Indian Pharmaceutical Firms Poised to Gain Market Share Amid US Tariff Changes

Mumbai, March 28 (NationPress) Indian pharmaceutical firms may benefit from an increase in market share driven by the anticipated effects of US tariffs, as highlighted in a JPMorgan report.

The report suggests that Indian pharma companies hold the potential to expand their market presence at the cost of their global rivals, owing to their enhanced cost-effectiveness.

In a recent expert discussion, the brokerage noted that the relocation of manufacturing operations by pharmaceutical companies to the US is unlikely, mainly due to elevated tariffs.

Tariffs exceeding 25 percent on pharmaceuticals are deemed improbable, as they would significantly inflate consumer prices and limit the availability of alternative suppliers.

In scenarios involving a 10 percent tariff, a large share is expected to be transferred to consumers due to steady demand for medications.

The remaining tariff burden is likely to be absorbed either by manufacturers or Pharmacy Benefit Managers.

Since manufacturers' pricing contracts generally hinge on the landed cost of drugs, this supports the probability of a greater pass-through to consumers.

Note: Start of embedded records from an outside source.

(** The two pipes on connections nothing was written to yet. *)
Definition relay_start (r : relayState) : Prop :=
  (forall d, pipes r d = Reading /\ conns r d = mkNet [] false false /\
             got r d = [] /\ counters r d = 0) /\ broken r = false.

Definition relay_reachable (r : relayState) : Prop := exists r0, relay_start r0 /\ rtc relay_step r0 r.

(** [relay] returns when both pipes have. *)
Definition relay_returned (r : relayState) : Prop := forall d, pipes r d = Returned.

(** ** What a direction has delivered *)

Definition pipe_ok (d : direction) (r : relayState) : Prop :=
  let out := sent (conns r d) in
  counters r d = int64 (Z.of_nat (length (got r d))) /\
  match pipes r d with
  | Reading | ClosingWrite => out = got r d
  | Writing data _ => out ++ data = got r d /\ Z.of_nat (length data) <= relayBufferSize
  | ClosingSource => out `prefix_of` got r d /\ broken r = true
  | ClosingDestination => out `prefix_of` got r d /\ broken r = true /\ open (source d r) = false
  | Returned =>
      (out = got r d /\ writable (conns r d) = false) \/
      (out `prefix_of` got r d /\ broken r = true /\ forall e, open (conns r e) = false)
  end.

Lemma int64_add a b : int64 (int64 a + b) = int64 (a + b).
Proof.
  unfold int64, wrap. f_equal.
  replace ((a + 2 ^ (64 - 1)) mod 2 ^ 64 - 2 ^ (64 - 1) + b + 2 ^ (64 - 1))
    with ((a + 2 ^ (64 - 1)) mod 2 ^ 64 + b) by lia.
  rewrite Z.add_mod_idemp_l by lia. f_equal. lia.
Qed.

Lemma opposite_ne d : opposite d <> d.
Proof. by destruct d. Qed.

Lemma direction_cases (d e : direction) : e = d \/ e = opposite d.
Proof. destruct d, e; auto. Qed.

(** Once the directions are known, an update is read by computation. *)
Ltac relay_simpl :=
  unfold set_pipe, set_conn, breaks, take_in, source, destination, insert, fn_insert in *;
  simpl in *.

(** What one step can change of a connection: only its own pipe writes to it, and
    what was shut stays shut. *)
Lemma conn_monotone r r' d :
  relay_step r r' ->
  (open (conns r d) = false -> open (conns r' d) = false) /\
  (writable (conns r d) = false -> writable (conns r' d) = false) /\
  (broken r = true -> broken r' = true).
Proof.
  intros [r1 r2 H|e r1]; [destruct H as [e ? ? r1|e ? ? r1 ? Hw|e ? ? k r1 ? Hk|e r1|e r1|e r1]|];
    destruct d, e; relay_simpl; split_and!; auto; try (intros ->; done);
    unfold closeWrite, net_write, net_close, writable, open in *; simpl;
    try match goal with |- context [halfCloser ?e] => destruct (halfCloser e); simpl end;
    auto; intros Hz; rewrite ?Hz, ?andb_false_r; done.
Qed.

Lemma all_shut_monotone r r' :
  relay_step r r' -> (forall e, open (conns r e) = false) -> forall e, open (conns r' e) = false.
Proof. intros H Hall e. by apply (conn_monotone _ _ e H). Qed.

(** A step of one pipe leaves what the other has done. *)
Definition same_pipe (d : direction) (r r' : relayState) : Prop :=
  pipes r' d = pipes r d /\ got r' d = got r d /\ counters r' d = counters r d /\
  sent (conns r' d) = sent (conns r d).

Lemma pipe_ok_same d r r' : relay_step r r' -> same_pipe d r r' -> pipe_ok d r -> pipe_ok d r'.
Proof.
  intros H (Hp & Hg & Hc & Hs) [Hcount Hok]. unfold pipe_ok. rewrite Hp, Hg, Hc, Hs.
  split; [done|].
  destruct (conn_monotone r r' d H) as (_ & Hw & Hb).
  destruct (conn_monotone r r' (opposite d) H) as (Ho & _ & _).
  pose proof (all_shut_monotone r r' H).
  destruct (pipes r d); unfold source in *; naive_solver.
Qed.

Lemma count_taken (g data : bytes) c :
  c = int64 (Z.of_nat (length g)) ->
  int64 (c + Z.of_nat (length data)) = int64 (Z.of_nat (length (g ++ data))).
Proof. intros ->. rewrite int64_add, length_app. f_equal. lia. Qed.

Lemma pipe_ok_read d data rerr r :
  pipes r d = Reading -> Z.of_nat (length data) <= relayBufferSize -> pipe_ok d r ->
  pipe_ok d (set_pipe d (onRead data rerr) (breaks (read_failed rerr) (take_in d data r))).
Proof.
  intros Hp Hlen [Hc Hok]. rewrite Hp in Hok. unfold pipe_ok.
  destruct data as [|b data].
  - destruct d; relay_simpl; rewrite app_nil_r; split; try done;
      destruct rerr as [[]|]; simpl; auto; by rewrite Hok, orb_true_r.
  - pose proof (count_taken (got r d) (b :: data) _ Hc).
    destruct d; relay_simpl; split; try done; by rewrite Hok.
Qed.
(* ===== verification/Fixtures.v ===== *)
(** * Fixtures on disk: [Save], [SaveDir], [Load] and [LoadDir] of
      [internal/conformance/record.go]

    The directory of golden fixtures is a map from file names to what [Load]
    reads of each file; a group without a slash is the name of a file in it.  Which
    operations on it fail is not known, and a write that fails may leave its file
    damaged. *)

From Stdlib Require Import Ascii String.
From stdpp Require Import base numbers strings list gmap sorting.
From S2P Require Import Prelude GoStd Json Compare Record.

Local Open Scope Z_scope.

Inductive file := Fixture (r : Record_) | Damaged.

Abbreviation disk := (gmap string file).

Definition Load (f : option file) : option Record_ :=
  match f with Some (Fixture r) => Some r | _ => None end.

Inductive op := MkdirAll | WriteFile (name : string) (r : Record_) | Remove (name : string).

Definition perform (o : op) (d : disk) : disk :=
  match o with
  | MkdirAll => d
  | WriteFile n r => <[n := Fixture (written_record r)]> d
  | Remove n => delete n d
  end.

Definition damage (o : op) (d : disk) : disk :=
  match o with WriteFile n _ => <[n := Damaged]> d | _ => d end.

Definition sameContent (existing : option file) (golden : Record_) : bool :=
  match Load existing with
  | Some was => String.eqb (contentBytes was) (contentBytes golden)
  | None => false
  end.

Section save.
(** Which operations fail. *)
Variable fails : op -> bool.

Definition attempt (o : op) (d : disk) : bool * disk :=
  if fails o then (false, damage o d) else (true, perform o d).

(** [Save]: nothing when it failed, or else whether it wrote. *)
Definition Save (name : string) (golden : Record_) (d : disk) : option bool * disk :=
  match attempt MkdirAll d with
  | (false, d) => (None, d)
  | (true, d) =>
      if sameContent (d !! name) golden then (Some false, d)
      else match attempt (WriteFile name golden) d with
           | (true, d) => (Some true, d)
           | (false, d) => (None, d)
           end
  end.

(** The groups in order of appearance, and the cases of one. *)
Definition groups (cases : list RecordedCase) : list string :=
  foldl (fun seen c => if bool_decide (Group (RCase c) ∈ seen) then seen
                       else seen ++ [Group (RCase c)]) [] cases.

Definition part (golden : Record_) (g : string) : Record_ :=
  mkRecord (RecordedAt golden) (Target golden) (ServerVersion golden) (SuiteName golden)
    (List.filter (fun c => String.eqb (Group (RCase c)) g) (Cases golden)).

Definition fixture_name (group : string) : string := group +:+ ".json".

Fixpoint has_slash (s : string) : bool :=
  match s with EmptyString => false | String c s => Ascii.eqb c "/" || has_slash s end.

(** The names [filepath.Glob] finds, which it sorts: the star of a pattern stops at
    a slash. *)
Definition is_fixture (name : string) : bool :=
  String.prefix (string_rev ".json") (string_rev name) && negb (has_slash name).

Definition glob (d : disk) : list string :=
  sort_strings (List.filter is_fixture (map fst (map_to_list d))).

Definition stale (gs : list string) (d : disk) : list string :=
  List.filter (fun n => negb (bool_decide (n ∈ map fixture_name gs))) (glob d).

(** Saving the groups one after the other, with those that changed. *)
Fixpoint save_groups (golden : Record_) (gs : list string) (d : disk) : option (list string) * disk :=
  match gs with
  | [] => (Some [], d)
  | g :: gs =>
      match Save (fixture_name g) (part golden g) d with
      | (None, d) => (None, d)
      | (Some wrote, d) =>
          match save_groups golden gs d with
          | (Some changed, d) => (Some (if wrote then g :: changed else changed), d)
          | (None, d) => (None, d)
          end
      end
  end.

Fixpoint remove_all (names : list string) (d : disk) : option (list string) * disk :=
  match names with
  | [] => (Some [], d)
  | n :: names =>
      match attempt (Remove n) d with
      | (false, d) => (None, d)
      | (true, d) =>
          match remove_all names d with
          | (Some changed, d) => (Some (trim_suffix n ".json" :: changed), d)
          | (None, d) => (None, d)
          end
      end
  end.
(* ===== verification/Suite.v ===== *)
(** * The probes: [internal/conformance/suite.go]

    The suite as the value it builds, and the checks the program makes of it:
    that it can be recorded, saved and compared, that the tables of the setup are
    read back after it, and that what any of its statements creates is dropped at
    the end, but for what [default_suite_ready] names. *)

From Stdlib Require Import Ascii String.
From stdpp Require Import base numbers strings list.
From S2P Require Import Prelude GoStd Json Compare Record Fixtures.

Local Open Scope Z_scope.

Record Suite := mkSuite {
  SName : string;
  Setup : list string;
  Verify : list string;
  Cleanup : list string;
  SCases : list Case;
}.

(** ** Writing a probe down *)

Definition dq : string := String "034" EmptyString.
Definition nl : string := String "010" EmptyString.
Definition tab : string := String "009" EmptyString.

Definition one (sql : string) : slice string := Some [sql].

Definition probe (name group note : string) (steps : slice string) : Case :=
  mkCase name group note steps false EmptyString [] false false false.

Definition ignoring_rows (c : Case) : Case :=
  mkCase (Name c) (Group c) (Note c) (Steps c) true (KnownGap c) (Sessions c) (RecordOnly c)
    (SimpleProtocol c) (ConflictRace c).
Definition known_gap (gap : string) (c : Case) : Case :=
  mkCase (Name c) (Group c) (Note c) (Steps c) (IgnoreRows c) gap (Sessions c) (RecordOnly c)
    (SimpleProtocol c) (ConflictRace c).
Definition in_sessions (l : list (list string)) (c : Case) : Case :=
  mkCase (Name c) (Group c) (Note c) (Steps c) (IgnoreRows c) (KnownGap c) l (RecordOnly c)
    (SimpleProtocol c) (ConflictRace c).
Definition simply (c : Case) : Case :=
  mkCase (Name c) (Group c) (Note c) (Steps c) (IgnoreRows c) (KnownGap c) (Sessions c) (RecordOnly c)
    true (ConflictRace c).
Definition racing (c : Case) : Case :=
  mkCase (Name c) (Group c) (Note c) (Steps c) (IgnoreRows c) (KnownGap c) (Sessions c) (RecordOnly c)
    (SimpleProtocol c) true.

The anticipated tariff hike is expected to cause an increase in drug prices and, in the medium term, a rise in insurance premiums for patients in the US. If these tariffs are maintained, larger Indian pharmaceutical firms may consolidate to bolster their bargaining power; however, exiting the market remains unlikely, according to the brokerage.

JPMorgan also believes that biosimilars will probably remain exempt from tariffs. With the US relying on imports for 70 percent of these products due to limited domestic manufacturing infrastructure, imposing tariffs on biosimilars could lead to a swift and significant rise in costs for patients, as pointed out in the report.

Concerning Contract Development and Manufacturing Organisations (CDMOs), the report states that tariffs on Active Pharmaceutical Ingredients or intermediates are unlikely.

This would raise the cost of producing formulations within the US. Nonetheless, if tariffs are enforced on CDMOs, these firms are expected to pass the costs onto their customers. While the US administration seeks to reduce import reliance, especially for essential medications, and promote local production, the report indicates that tariffs may not prompt a shift in manufacturing.

It identifies several obstacles to such a transition, including higher manufacturing costs in the US, which are estimated to be about 75 percent greater for small molecule drugs than in China or India. Additionally, the stringent environmental compliance requirements in the US and the globally distributed nature of existing pharmaceutical manufacturing operations complicate matters. The time required to establish an API or formulations manufacturing facility is also impractical.

Besides India, the report suggests that import tariffs on generic drugs from Israel and Switzerland are quite likely, given the substantial manufacturing presence of Teva and Sandoz in these regions.

According to the report, these companies operate with thinner profit margins compared to Indian counterparts and would therefore be more adversely affected by tariffs.